MsrA Das Double-Nickase-Plasmid (h) besteht aus einem aufeinander abgestimmten Plasmidpaar, das für die hochspezifische Bearbeitung des MSRA-Lokus in human-Zelllinien entwickelt wurde. Jedes Plasmid exprimiert eine Cas9-D10A-Nickase und eine spezifische sgRNA, die auf entgegengesetzte DNA-Stränge innerhalb von MSRA abzielt. Wenn sie auf benachbarte Stellen auf entgegengesetzten DNA-Strängen gerichtet sind, erzeugen die beiden Nickasen versetzte Einzelstrang-Schnitte, die zusammen einen versetzten Doppelstrangbruch erzeugen, was eine koordinierte On-Target-Aktivität beider Guides erfordert.
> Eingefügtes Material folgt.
Context {DB : Type}.

Lemma emits_only_ret {A} (kind : Event -> bool) (a : A) :
  emits_only (DB:=DB) kind (ret a).
Proof. intros db. reflexivity. Qed.

Lemma emits_only_throw {A} (kind : Event -> bool) (e : JsError) :
  emits_only (DB:=DB) kind (throw (A:=A) e).
Proof. intros db. reflexivity. Qed.

Lemma emits_only_lift {A} (kind : Event -> bool) (r : Res A) :
  emits_only (DB:=DB) kind (lift r).
Proof. intros db. reflexivity. Qed.

Lemma emits_only_emit (kind : Event -> bool) (ev : Event) :
  kind ev = true -> emits_only (DB:=DB) kind (emit ev).
Proof. intros Hk db. cbn. now rewrite Hk. Qed.

Lemma emits_only_bind {A B} (kind : Event -> bool) (m : M (DB:=DB) A)
      (k : A -> M B) :
  emits_only kind m -> (forall a, emits_only kind (k a)) ->
  emits_only kind (bind m k).
Proof.
  intros Hm Hk db. unfold bind. specialize (Hm db).
  destruct (m db) as [db1 evs1 [a|e]]; cbn in *; [|exact Hm].
  rewrite forallb_app, Hm. apply Hk.
Qed.

Lemma emits_only_try_catch {A} (kind : Event -> bool) (m : M (DB:=DB) A)
      (hd : JsError -> M A) :
  emits_only kind m -> (forall e, emits_only kind (hd e)) ->
  emits_only kind (try_catch m hd).
Proof.
  intros Hm Hh db. unfold try_catch. specialize (Hm db).
  destruct (m db) as [db1 evs1 [a|e]]; cbn in *; [exact Hm|].
  rewrite forallb_app, Hm. apply Hh.
Qed.

Lemma emits_only_if {A} (kind : Event -> bool) (c : bool) (m1 m2 : M (DB:=DB) A) :
  emits_only kind m1 -> emits_only kind m2 ->
  emits_only kind (if c then m1 else m2).
Proof. now destruct c. Qed.

End EmitsOnly.

Section ItemTraces.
Der resultierende DNA-Bruch wird durch endogene zelluläre Reparaturwege behoben, meist durch nicht-homologe Endverknüpfung (NHEJ), was zu Insertionen oder Deletionen führt, die die MSRA-Funktion stören. Durch die Notwendigkeit einer doppelten sgRNA-Bindung am Zielort erhöht der Doppel-Nick-Ansatz die Spezifität der Bearbeitung und bietet eine komplementäre CRISPR-Strategie für Anwendungen, bei denen eine zusätzliche Kontrolle über die Zielgenauigkeit gewünscht ist.
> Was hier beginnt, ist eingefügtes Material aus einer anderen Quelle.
Lemma resizing_keeps_series_contiguous_witness :
  exists c,
    perform_chart_all
      [ CallAddPrice 1.1000 1%Z; CallAddPrice 1.1010 2%Z;
        CallSetBrickSize 0.002; CallSetBrickSize 0; CallSetMaxBricks 2;
        CallAddPrice 1.1030 3%Z; CallClearOldBricks 1; CallAddPrice 1.1000 4%Z ]
      Scenario.eurusd = Some (tt, c) /\
    0 < RenkoChart.brickSize_ c /\
    (forall x, In x (RenkoChart.bricks_ c) ->
       if isUp x then open x <= close x else close x <= open x) /\
    (forall i, (S i < List.length (RenkoChart.bricks_ c))%nat ->
       open (nth (S i) (RenkoChart.bricks_ c) RenkoBrick_default) =
       close (nth i (RenkoChart.bricks_ c) RenkoBrick_default)).
Proof.
  apply (resizing_keeps_series_contiguous "EURUSD"%string 0.001 1000). reflexivity.
Defined.

(** X29. [setMaxBricks] does not trim: it returns with the series as it
    was, even when the series is longer than the new capacity.  The series is
    cut at the next brick: a following [addPrice] on an idle chart either
    leaves the series alone, or appends one brick and keeps the last
    [maxBricks] bricks of the result. *)
Theorem setMaxBricks_trims_at_next_brick
    (maxBricks : nat) (price : Price) (ts : TimePoint) (c : RenkoChart.t) :
  idle c ->
  exists c1 c2,
    RenkoChart.setMaxBricks maxBricks c = Some (tt, c1) /\
    RenkoChart.bricks_ c1 = RenkoChart.bricks_ c /\
    RenkoChart.addPrice price ts c1 = Some (tt, c2) /\
    (RenkoChart.bricks_ c2 = RenkoChart.bricks_ c \/
     exists x,
       RenkoChart.bricks_ c2 = last_n maxBricks (RenkoChart.bricks_ c ++ [x]) /\
       (List.length (RenkoChart.bricks_ c2) <= maxBricks)%nat).
Proof.
  intros Hidle.
  destruct c as [sym b tv mx bs cur init lp hp lo lu mtx].
  unfold idle in Hidle. cbn [RenkoChart.dataMutex_] in Hidle. subst mtx.
  set (c1 := RenkoChart.mk sym b tv maxBricks bs cur init lp hp lo lu false).
  destruct (addPrice_step price ts c1 eq_refl) as (c2 & Hadd & _ & _ & _ & Hout).
  exists c1, c2. split; [reflexivity|]. split; [reflexivity|]. split; [exact Hadd|].
  cbn [RenkoChart.bricks_].
  assert (Hcut : forall x,
             RenkoChart.bricks_ c2 = RenkoChart.pop_front_while_over maxBricks (bs ++ [x]) ->
             exists y, RenkoChart.bricks_ c2 = last_n maxBricks (bs ++ [y]) /\
                       (List.length (RenkoChart.bricks_ c2) <= maxBricks)%nat).
  { intros x Hx. exists x. rewrite Hx. split.
    - unfold last_n. apply pop_front_is_skipn.
    - apply pop_front_within. }
  destruct Hout as [_ ->|_ _ _ Hb _|_ _ _ _ Hb _|_ _ _ _ _ Hb _|_ _ _ _ _ Hb _ _ _].
  - left. reflexivity.
  - left. exact Hb.
  - right. exact (Hcut _ Hb).
  - right. exact (Hcut _ Hb).
  - left. exact Hb.
Qed.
Um eine effiziente Identifizierung editierter Zellen zu unterstützen, kodiert ein Plasmid GFP zur fluoreszierenden Visualisierung transfizierter Populationen, während das Begleitplasmid ein Puromycin-Resistenzgen für die Antibiotika-Selektion trägt. Zusammen unterstützen diese Merkmale eine effiziente Anreicherung co-transfizierter Populationen und vereinfachen die Validierung von Klonen mit MSRA-Störung.
Nur für Forschungszwecke. Nicht für diagnostische oder therapeutische Zwecke bestimmt.